Aim of the task:
Filter the entries below down to the lines that hold "with".

#### Material for this task ####

(** * JustPlug plugin manager: a shallow embedding of [src/pluginmanager.cpp]

    The development follows the source file top-down: return codes, the
    metadata structures, the [Plugin] record, the private manager state
    with [parseMetadata], [checkDependencies] and [unloadPlugin], and then
    the public operations [searchForPlugins], [loadPlugins],
    [unloadPlugins] and the getters.

    Stateful code is written in state-passing style.  Every operation also
    returns the list of observable events it caused (callback invocations,
    library loads and unloads, factory calls and plugin notifications), in
    the order in which the source performs them. *)

From Stdlib Require Import String Ascii ZArith Bool Arith Lia List.
Import ListNotations.
Open Scope string_scope.
Open Scope list_scope.
Set Warnings "-register-all".

(** ** ReturnCode *)

Inductive ReturnCode : Type :=
| SUCCESS
| UNKNOWN_ERROR
| SEARCH_NOTHING_FOUND
| SEARCH_CANNOT_PARSE_METADATA
| SEARCH_NAME_ALREADY_EXISTS
| SEARCH_LISTFILES_ERROR
| LOAD_DEPENDENCY_BAD_VERSION
| LOAD_DEPENDENCY_NOT_FOUND
| LOAD_DEPENDENCY_CYCLE
| UNLOAD_NOT_ALL.

(** [ReturnCode::operator bool]: the header is not part of the sources; the
    constructor [ReturnCode(const bool&)] maps [true] to the enumerator 0,
    which is [SUCCESS], and the callers test [!retCode] for failure. *)
Definition to_bool (c : ReturnCode) : bool :=
  match c with SUCCESS => true | _ => false end.

(** [ReturnCode::message] *)
Definition message (c : ReturnCode) : string :=
  match c with
  | SUCCESS => "Success"
  | UNKNOWN_ERROR => "Unknown error"
  | SEARCH_NOTHING_FOUND => "No plugins was found in that directory"
  | SEARCH_CANNOT_PARSE_METADATA =>
      "Plugins metadata cannot be parsed (maybe they are invalid ?)"
  | SEARCH_NAME_ALREADY_EXISTS => "A plugin with the same name was already found"
  | SEARCH_LISTFILES_ERROR => "An error occurs during the scan of the plugin dir"
  | LOAD_DEPENDENCY_BAD_VERSION =>
      "The plugin requires a dependency that's in an incorrect version"
  | LOAD_DEPENDENCY_NOT_FOUND => "The plugin requires a dependency that wasn't found"
  | LOAD_DEPENDENCY_CYCLE =>
      "The dependencies graph contains a cycle, which makes impossible to load plugins"
  | UNLOAD_NOT_ALL => "Not all plugins have been unloaded"
  end.
(* ===== verification/_CoqProject ===== *)
-Q . S2P
Prelude.v
BitMap.v
HandleTables.v
FileStub.v
Machine.v
MachineFacts.v
AddrSpace.v
VMInv.v
VMClock.v
VMPaging.v
VMLoad.v
VMSpaces.v
Mips.v
MipsFacts.v
VMAccess.v
VMClaims.v
Coff2Noff.v
CoffClaims.v
Coff2Flat.v
LinkedList.v
Interrupt.v
Kernel.v
Syscalls.v
Step.v
Places.v
ThreadInv.v
Boot.v
KernelClaims.v
IrqClaims.v
SyscallClaims.v
DiskProg.v
Disk.v
SynchDisk.v
SynchDiskFacts.v
DiskFiles.v
FileSys.v
DiskFacts.v
DiskLayout.v
DirFacts.v
AllocFacts.v
FsInv.v
FsFacts.v
FsUpdate.v
FsOps.v
FsFormat.v
FsClaims.v
FsTest.v
DiskClaims.v
Monitor.v
MonitorFacts.v
SynchList.v
Dining.v
SharedDisk.v
Network.v
PostOffice.v
PostFacts.v
PostClaims.v
MailTest.v
Console.v
Stacks.v
CommandLine.v
Disasm.v
Execute.v
ExecuteFacts.v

####

Your response:
    with [parseMetadata], [checkDependencies] and [unloadPlugin], and then
  match c with SUCCESS => true | _ => false end.
  match c with
  | SEARCH_NAME_ALREADY_EXISTS => "A plugin with the same name was already found"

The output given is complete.